What is being asked: Copy out, from the entries below, each line holding the string "snaps".

┌──

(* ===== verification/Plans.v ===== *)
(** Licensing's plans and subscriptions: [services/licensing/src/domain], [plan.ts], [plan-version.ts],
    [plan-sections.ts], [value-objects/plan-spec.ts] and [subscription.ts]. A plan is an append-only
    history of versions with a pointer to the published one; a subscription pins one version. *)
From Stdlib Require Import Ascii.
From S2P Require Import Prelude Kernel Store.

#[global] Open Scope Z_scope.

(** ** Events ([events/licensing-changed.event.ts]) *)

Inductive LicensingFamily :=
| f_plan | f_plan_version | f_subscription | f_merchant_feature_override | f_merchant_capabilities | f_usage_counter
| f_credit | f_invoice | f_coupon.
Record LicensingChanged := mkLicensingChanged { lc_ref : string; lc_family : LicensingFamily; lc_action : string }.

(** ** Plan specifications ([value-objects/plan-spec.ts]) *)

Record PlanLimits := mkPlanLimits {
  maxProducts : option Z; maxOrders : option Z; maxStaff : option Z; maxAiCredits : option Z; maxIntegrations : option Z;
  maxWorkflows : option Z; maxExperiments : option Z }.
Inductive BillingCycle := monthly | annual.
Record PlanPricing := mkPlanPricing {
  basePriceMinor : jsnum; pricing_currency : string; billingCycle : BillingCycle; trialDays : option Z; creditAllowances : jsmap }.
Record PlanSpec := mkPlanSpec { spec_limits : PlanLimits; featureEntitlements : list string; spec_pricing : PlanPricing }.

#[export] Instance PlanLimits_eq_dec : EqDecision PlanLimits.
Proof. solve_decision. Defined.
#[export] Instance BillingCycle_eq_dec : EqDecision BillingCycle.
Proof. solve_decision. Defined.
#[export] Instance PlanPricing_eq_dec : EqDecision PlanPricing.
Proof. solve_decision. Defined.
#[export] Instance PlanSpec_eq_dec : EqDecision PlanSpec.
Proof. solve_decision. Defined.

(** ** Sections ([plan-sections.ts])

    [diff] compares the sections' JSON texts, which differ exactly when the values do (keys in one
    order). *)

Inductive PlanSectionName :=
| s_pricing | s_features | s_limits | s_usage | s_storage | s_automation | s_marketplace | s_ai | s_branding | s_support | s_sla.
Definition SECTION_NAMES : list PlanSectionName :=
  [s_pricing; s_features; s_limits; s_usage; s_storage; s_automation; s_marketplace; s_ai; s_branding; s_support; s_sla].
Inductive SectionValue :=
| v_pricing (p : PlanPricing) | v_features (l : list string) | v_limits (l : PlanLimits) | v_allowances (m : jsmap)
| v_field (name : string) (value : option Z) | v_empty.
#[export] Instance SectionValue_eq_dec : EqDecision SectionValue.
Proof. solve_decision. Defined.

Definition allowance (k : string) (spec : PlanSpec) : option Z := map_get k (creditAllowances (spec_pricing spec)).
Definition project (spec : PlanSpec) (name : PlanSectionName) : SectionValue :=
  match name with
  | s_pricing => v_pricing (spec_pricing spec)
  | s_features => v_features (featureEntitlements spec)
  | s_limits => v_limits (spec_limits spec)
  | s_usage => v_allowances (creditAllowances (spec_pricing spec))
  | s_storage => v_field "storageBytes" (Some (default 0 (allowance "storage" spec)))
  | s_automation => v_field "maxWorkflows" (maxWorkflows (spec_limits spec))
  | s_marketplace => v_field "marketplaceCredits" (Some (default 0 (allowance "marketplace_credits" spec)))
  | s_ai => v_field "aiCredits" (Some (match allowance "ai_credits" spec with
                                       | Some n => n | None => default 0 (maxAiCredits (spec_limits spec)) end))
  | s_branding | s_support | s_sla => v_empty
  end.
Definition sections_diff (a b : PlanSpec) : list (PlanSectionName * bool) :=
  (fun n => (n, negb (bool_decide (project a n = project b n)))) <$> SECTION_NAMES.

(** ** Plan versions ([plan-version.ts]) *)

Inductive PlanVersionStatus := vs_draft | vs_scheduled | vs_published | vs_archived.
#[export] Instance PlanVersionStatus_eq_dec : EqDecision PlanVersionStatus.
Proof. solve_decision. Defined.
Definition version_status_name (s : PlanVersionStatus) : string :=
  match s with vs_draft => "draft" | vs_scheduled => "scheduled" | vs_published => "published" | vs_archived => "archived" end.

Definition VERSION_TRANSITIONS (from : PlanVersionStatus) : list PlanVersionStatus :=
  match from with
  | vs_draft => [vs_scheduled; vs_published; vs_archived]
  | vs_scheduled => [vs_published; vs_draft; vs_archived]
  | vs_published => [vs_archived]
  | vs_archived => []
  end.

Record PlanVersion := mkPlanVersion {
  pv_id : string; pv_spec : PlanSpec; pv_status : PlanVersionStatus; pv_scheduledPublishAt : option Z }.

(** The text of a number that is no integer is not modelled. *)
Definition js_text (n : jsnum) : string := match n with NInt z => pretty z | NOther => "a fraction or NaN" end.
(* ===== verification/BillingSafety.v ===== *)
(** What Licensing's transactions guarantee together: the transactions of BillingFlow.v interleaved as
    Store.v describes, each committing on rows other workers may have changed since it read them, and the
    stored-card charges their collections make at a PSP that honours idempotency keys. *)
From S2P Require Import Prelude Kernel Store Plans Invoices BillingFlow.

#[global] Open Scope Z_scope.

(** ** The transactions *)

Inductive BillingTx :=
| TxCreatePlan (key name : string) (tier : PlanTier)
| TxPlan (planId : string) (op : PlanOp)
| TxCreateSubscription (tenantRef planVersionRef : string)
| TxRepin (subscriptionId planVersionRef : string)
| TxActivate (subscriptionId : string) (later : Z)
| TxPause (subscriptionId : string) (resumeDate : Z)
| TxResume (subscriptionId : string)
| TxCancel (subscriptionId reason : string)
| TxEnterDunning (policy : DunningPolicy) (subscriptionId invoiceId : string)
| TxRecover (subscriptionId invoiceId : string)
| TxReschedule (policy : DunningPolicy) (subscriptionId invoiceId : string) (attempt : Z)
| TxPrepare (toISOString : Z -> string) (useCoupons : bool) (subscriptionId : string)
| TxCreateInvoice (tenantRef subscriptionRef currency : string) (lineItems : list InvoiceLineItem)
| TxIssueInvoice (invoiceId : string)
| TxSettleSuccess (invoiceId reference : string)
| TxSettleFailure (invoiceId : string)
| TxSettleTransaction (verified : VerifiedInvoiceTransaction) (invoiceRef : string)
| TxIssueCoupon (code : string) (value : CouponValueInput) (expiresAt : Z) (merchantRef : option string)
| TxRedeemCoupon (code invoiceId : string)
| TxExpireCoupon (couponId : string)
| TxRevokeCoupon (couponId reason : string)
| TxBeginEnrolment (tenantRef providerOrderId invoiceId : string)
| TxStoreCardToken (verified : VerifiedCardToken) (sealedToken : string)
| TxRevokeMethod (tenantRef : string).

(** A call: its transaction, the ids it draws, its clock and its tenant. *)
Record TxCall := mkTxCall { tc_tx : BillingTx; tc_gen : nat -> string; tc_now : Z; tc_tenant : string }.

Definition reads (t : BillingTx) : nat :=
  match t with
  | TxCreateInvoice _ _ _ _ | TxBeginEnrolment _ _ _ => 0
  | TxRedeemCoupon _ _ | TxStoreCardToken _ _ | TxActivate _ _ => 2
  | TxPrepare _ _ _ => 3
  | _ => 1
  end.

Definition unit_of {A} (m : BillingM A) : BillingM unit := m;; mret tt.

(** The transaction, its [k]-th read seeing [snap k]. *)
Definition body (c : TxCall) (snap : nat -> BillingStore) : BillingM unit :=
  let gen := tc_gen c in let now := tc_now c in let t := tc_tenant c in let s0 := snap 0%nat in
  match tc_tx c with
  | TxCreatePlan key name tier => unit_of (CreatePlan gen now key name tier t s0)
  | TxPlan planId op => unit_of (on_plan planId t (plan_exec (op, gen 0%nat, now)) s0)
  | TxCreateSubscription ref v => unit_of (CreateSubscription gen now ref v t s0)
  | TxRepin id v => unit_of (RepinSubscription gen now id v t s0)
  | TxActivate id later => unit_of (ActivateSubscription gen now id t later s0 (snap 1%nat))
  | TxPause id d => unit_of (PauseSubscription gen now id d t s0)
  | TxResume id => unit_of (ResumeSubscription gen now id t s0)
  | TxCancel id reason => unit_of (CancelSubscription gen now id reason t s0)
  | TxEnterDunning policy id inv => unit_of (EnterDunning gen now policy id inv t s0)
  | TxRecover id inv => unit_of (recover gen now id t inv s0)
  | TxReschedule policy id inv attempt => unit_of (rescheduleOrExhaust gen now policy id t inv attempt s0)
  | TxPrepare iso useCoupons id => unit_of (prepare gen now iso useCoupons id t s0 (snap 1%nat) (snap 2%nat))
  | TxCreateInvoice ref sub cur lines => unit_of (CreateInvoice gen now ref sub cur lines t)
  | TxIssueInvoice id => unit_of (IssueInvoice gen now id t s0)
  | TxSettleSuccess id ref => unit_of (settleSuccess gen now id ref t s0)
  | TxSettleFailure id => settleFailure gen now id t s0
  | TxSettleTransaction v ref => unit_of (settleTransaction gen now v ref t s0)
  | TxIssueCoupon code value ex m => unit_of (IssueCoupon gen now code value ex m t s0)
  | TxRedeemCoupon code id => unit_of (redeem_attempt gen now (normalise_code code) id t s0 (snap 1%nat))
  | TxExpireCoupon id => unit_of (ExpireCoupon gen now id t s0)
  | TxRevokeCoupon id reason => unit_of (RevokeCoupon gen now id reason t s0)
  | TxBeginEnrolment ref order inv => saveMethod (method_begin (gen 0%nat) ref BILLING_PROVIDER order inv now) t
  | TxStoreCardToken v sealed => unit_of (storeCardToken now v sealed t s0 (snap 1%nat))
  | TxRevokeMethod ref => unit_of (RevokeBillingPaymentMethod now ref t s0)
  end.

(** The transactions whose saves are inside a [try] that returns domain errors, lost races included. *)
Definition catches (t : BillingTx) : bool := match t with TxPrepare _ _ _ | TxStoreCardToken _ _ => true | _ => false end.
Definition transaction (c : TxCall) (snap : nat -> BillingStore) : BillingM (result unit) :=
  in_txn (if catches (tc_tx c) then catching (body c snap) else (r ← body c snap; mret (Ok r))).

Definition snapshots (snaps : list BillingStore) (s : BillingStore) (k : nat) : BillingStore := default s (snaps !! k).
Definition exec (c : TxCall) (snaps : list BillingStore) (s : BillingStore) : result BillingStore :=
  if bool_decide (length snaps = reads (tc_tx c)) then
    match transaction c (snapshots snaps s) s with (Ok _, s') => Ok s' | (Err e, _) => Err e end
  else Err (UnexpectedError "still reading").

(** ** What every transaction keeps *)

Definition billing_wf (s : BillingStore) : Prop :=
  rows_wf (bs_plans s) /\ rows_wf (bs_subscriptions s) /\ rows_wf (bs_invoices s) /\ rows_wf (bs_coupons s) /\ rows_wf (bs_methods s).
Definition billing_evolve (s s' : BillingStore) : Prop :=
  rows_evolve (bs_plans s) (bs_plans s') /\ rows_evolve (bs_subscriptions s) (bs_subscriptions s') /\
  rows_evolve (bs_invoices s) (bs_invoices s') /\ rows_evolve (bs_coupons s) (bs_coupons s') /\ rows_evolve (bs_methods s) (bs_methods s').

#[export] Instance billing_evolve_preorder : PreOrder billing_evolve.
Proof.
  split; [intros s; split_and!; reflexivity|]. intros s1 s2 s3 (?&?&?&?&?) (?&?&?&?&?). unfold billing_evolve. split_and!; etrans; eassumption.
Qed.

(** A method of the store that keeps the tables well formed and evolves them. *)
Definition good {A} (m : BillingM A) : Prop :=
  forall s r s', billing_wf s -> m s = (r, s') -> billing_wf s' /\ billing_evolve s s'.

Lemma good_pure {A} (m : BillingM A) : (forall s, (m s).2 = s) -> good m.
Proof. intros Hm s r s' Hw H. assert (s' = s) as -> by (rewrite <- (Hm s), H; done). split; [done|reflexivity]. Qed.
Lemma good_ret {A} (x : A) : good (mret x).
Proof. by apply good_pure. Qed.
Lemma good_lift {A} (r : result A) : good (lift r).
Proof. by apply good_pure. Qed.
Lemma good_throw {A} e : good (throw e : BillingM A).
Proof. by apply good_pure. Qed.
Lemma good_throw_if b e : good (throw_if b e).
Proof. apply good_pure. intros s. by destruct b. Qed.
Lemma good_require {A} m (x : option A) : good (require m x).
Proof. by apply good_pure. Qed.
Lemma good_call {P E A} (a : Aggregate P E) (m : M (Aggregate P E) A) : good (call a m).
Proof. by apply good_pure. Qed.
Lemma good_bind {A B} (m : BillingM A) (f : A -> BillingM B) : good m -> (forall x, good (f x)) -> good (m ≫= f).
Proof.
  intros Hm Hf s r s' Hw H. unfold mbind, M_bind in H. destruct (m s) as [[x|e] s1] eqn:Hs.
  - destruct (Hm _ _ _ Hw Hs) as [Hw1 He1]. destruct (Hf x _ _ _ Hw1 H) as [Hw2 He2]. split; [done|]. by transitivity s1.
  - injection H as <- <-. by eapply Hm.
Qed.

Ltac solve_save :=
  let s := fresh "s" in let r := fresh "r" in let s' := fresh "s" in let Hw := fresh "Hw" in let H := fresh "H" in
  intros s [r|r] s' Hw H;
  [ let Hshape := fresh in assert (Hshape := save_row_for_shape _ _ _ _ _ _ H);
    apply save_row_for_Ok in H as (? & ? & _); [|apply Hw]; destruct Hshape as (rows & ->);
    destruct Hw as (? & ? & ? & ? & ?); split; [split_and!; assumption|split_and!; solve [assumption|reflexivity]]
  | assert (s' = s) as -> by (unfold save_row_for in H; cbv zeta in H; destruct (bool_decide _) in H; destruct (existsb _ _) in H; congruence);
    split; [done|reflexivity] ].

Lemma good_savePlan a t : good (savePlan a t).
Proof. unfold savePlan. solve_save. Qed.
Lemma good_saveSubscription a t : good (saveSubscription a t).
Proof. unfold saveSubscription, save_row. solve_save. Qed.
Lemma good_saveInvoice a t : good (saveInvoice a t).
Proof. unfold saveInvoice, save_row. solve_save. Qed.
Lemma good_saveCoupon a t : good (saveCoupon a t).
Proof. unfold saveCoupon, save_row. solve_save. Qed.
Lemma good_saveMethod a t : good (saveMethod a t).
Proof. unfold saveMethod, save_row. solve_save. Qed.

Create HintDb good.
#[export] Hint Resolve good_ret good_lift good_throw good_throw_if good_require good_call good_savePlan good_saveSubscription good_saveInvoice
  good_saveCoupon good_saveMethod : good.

└──

Answer area:
Definition snapshots (snaps : list BillingStore) (s : BillingStore) (k : nat) : BillingStore := default s (snaps !! k).
Definition exec (c : TxCall) (snaps : list BillingStore) (s : BillingStore) : result BillingStore :=
  if bool_decide (length snaps = reads (tc_tx c)) then
    match transaction c (snapshots snaps s) s with (Ok _, s') => Ok s' | (Err e, _) => Err e end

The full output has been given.